### Work to be completed
Nothing but the lines from the start of the records through the line that contains "assert (mem_key_area mkl" is to be copied, and each is to be copied exactly.
*****
(** An anonymous memory: both areas are zero, at least as large as the layout
    needs, and between the guard pages of their mappings; closing it unmaps these
    mappings. *)
Lemma mem_anon_areas kaddr vaddr mkl mk vbs vb threads : params_ok mkl mk vbs vb → 0 < kaddr → 0 < vaddr → 0 <= threads →
  ∃ m keys values,
    priskv_mem_anon (Some kaddr) (Some vaddr) mkl mk vbs vb threads = Ok (m, keys, values) ∧
    keys = replicate (Z.to_nat (mem_aligned_key_size mkl mk)) 0 ∧ values = replicate (Z.to_nat (vb * vbs + 8 * vb)) 0 ∧
    priskv_mem_close m = [(kaddr, malloc_real_size (mem_aligned_key_size mkl mk) true);
                          (vaddr, malloc_real_size (vb * vbs + 8 * vb) true)] ∧
    kaddr + getpagesize <= priskv_mem_key_addr m ∧
    priskv_mem_key_addr m + (sizeof_priskv_key + mkl) * mk <= kaddr + malloc_real_size (mem_aligned_key_size mkl mk) true - getpagesize ∧
    vaddr + getpagesize <= priskv_mem_value_addr m ∧
    priskv_mem_value_addr m + (vb * vbs + 8 * vb) <= vaddr + malloc_real_size (vb * vbs + 8 * vb) true - getpagesize.
Proof.
  intros Hp Hk Hv Ht. destruct (areas_exact _ _ _ _ (params_ok_fit _ _ _ _ Hp)) as (Ha & _ & Hb). pose proof Hp as (? & ? & ? & ? & ?).
  assert (0 <= (sizeof_priskv_key + mkl) * mk) by (unfold sizeof_priskv_key; nia).
  assert (mem_key_area mkl mk = (sizeof_priskv_key + mkl) * mk) as Hka by (unfold mem_key_area; apply u64_small; lia).
  destruct (mem_malloc_free kaddr (mem_aligned_key_size mkl mk) true) as (kp & Hkm & Hkf & Hkb); [lia|done|].
  destruct (mem_malloc_free vaddr (vb * vbs + 8 * vb) true) as (vp & Hvm & Hvf & Hvb); [nia|done|].
  destruct (Hkb eq_refl), (Hvb eq_refl).
  unfold priskv_mem_anon. rewrite Hkm, Hvm, Hb. fold (mem_aligned_key_size mkl mk). cbv iota zeta.
  rewrite (clear_zeros _ (mem_key_area mkl mk)), Ok_bind by lia. rewrite clear_zeros, Ok_bind by nia.
  do 3 eexists. split; [reflexivity|]. cbn [priskv_mem_close priskv_mem_key_addr priskv_mem_value_addr]. rewrite Hkf, Hvf.
  repeat (split; [done || lia|]). lia.
Qed.
End mem.

(** ** A file on a [tmpfs] *)

Definition ex_mount (path : list Z) : Z + list Z * list Z := inr (TMPFS, []).
Definition no_errno (path : list Z) : Z := 0.
Definition no_file (path : list Z) : Z := ENOENT.
Definition ex_path : list Z := [47; 109].

Lemma ex_params : params_ok 16 1 64 1.
Proof. unfold params_ok. lia. Qed.

Lemma ex_page : ∃ k, 12 <= k <= 30 ∧ 4096 = 2 ^ k.
Proof. by exists 12. Qed.

Lemma mem_create_load_witness : ∃ file,
  priskv_mem_create ex_mount 4096 no_file no_errno no_errno no_errno ∅ ex_path 16 1 64 1 4 = Ok (0, <[ex_path := file]> ∅) ∧
  Z.of_nat (length file) = 12288.
Proof.
  destruct (mem_create_load ex_mount 4096 no_file no_errno no_errno no_errno ex_page ∅ ex_path 16 1 64 1 4 0) as (file & H1 & H2 & _);
    [reflexivity..|vm_compute; discriminate|discriminate|exact ex_params|lia|lia|lia|lia|reflexivity|reflexivity|lia|].
  exists file. split; [exact H1|]. rewrite H2. reflexivity.
Defined.

(** The file of the parameters above, loaded at 65536. *)
Definition ex_file : list Z :=
  match priskv_mem_create ex_mount 4096 no_file no_errno no_errno no_errno ∅ ex_path 16 1 64 1 4 with
  | Ok (_, w) => default [] (w !! ex_path)
  | Fault _ => []
  end.
Definition ex_load (file : list Z) : res (option priskv_mem_file * list (Z * Z)) :=
  priskv_mem_load ex_mount 4096 no_errno no_errno {[ ex_path := file ]} ex_path 65536.

Lemma ex_file_bytes : bytes ex_file.
Proof. by apply (bool_decide_eq_true_1 (Forall (λ b, 0 <= b < 256) ex_file)); vm_compute. Qed.

Lemma ex_file_loads : ex_load ex_file = Ok (Some (MemFile 65536 (mk_header PRISKV_MEM_MAGIC 16 1 64 1 0) 12288), []).
Proof. vm_compute. reflexivity. Qed.


(** A file without a header is refused, and one of no bytes cannot be mapped. *)
Lemma ex_not_loaded : ex_load [1; 2; 3] = Ok (None, [(65536, 3)]) ∧ ex_load [] = Ok (None, [(MAP_FAILED, 0)]).
Proof. split; vm_compute; reflexivity. Qed.

(** ** What the code does not do *)

(** The threads leave the last [size mod nthreads] bytes as they are. *)
Lemma clear_leaves_tail : priskv_mem_clear [1; 1; 1] 3 2 = Ok [0; 0; 1].
Proof. done. Qed.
*****
### Written answer
(** An anonymous memory: both areas are zero, at least as large as the layout
    needs, and between the guard pages of their mappings; closing it unmaps these
    mappings. *)
Lemma mem_anon_areas kaddr vaddr mkl mk vbs vb threads : params_ok mkl mk vbs vb → 0 < kaddr → 0 < vaddr → 0 <= threads →
  ∃ m keys values,
    priskv_mem_anon (Some kaddr) (Some vaddr) mkl mk vbs vb threads = Ok (m, keys, values) ∧
    keys = replicate (Z.to_nat (mem_aligned_key_size mkl mk)) 0 ∧ values = replicate (Z.to_nat (vb * vbs + 8 * vb)) 0 ∧
    priskv_mem_close m = [(kaddr, malloc_real_size (mem_aligned_key_size mkl mk) true);
                          (vaddr, malloc_real_size (vb * vbs + 8 * vb) true)] ∧
    kaddr + getpagesize <= priskv_mem_key_addr m ∧
    priskv_mem_key_addr m + (sizeof_priskv_key + mkl) * mk <= kaddr + malloc_real_size (mem_aligned_key_size mkl mk) true - getpagesize ∧
    vaddr + getpagesize <= priskv_mem_value_addr m ∧
    priskv_mem_value_addr m + (vb * vbs + 8 * vb) <= vaddr + malloc_real_size (vb * vbs + 8 * vb) true - getpagesize.
Proof.
  intros Hp Hk Hv Ht. destruct (areas_exact _ _ _ _ (params_ok_fit _ _ _ _ Hp)) as (Ha & _ & Hb). pose proof Hp as (? & ? & ? & ? & ?).
  assert (0 <= (sizeof_priskv_key + mkl) * mk) by (unfold sizeof_priskv_key; nia).
  assert (mem_key_area mkl mk = (sizeof_priskv_key + mkl) * mk) as Hka by (unfold mem_key_area; apply u64_small; lia).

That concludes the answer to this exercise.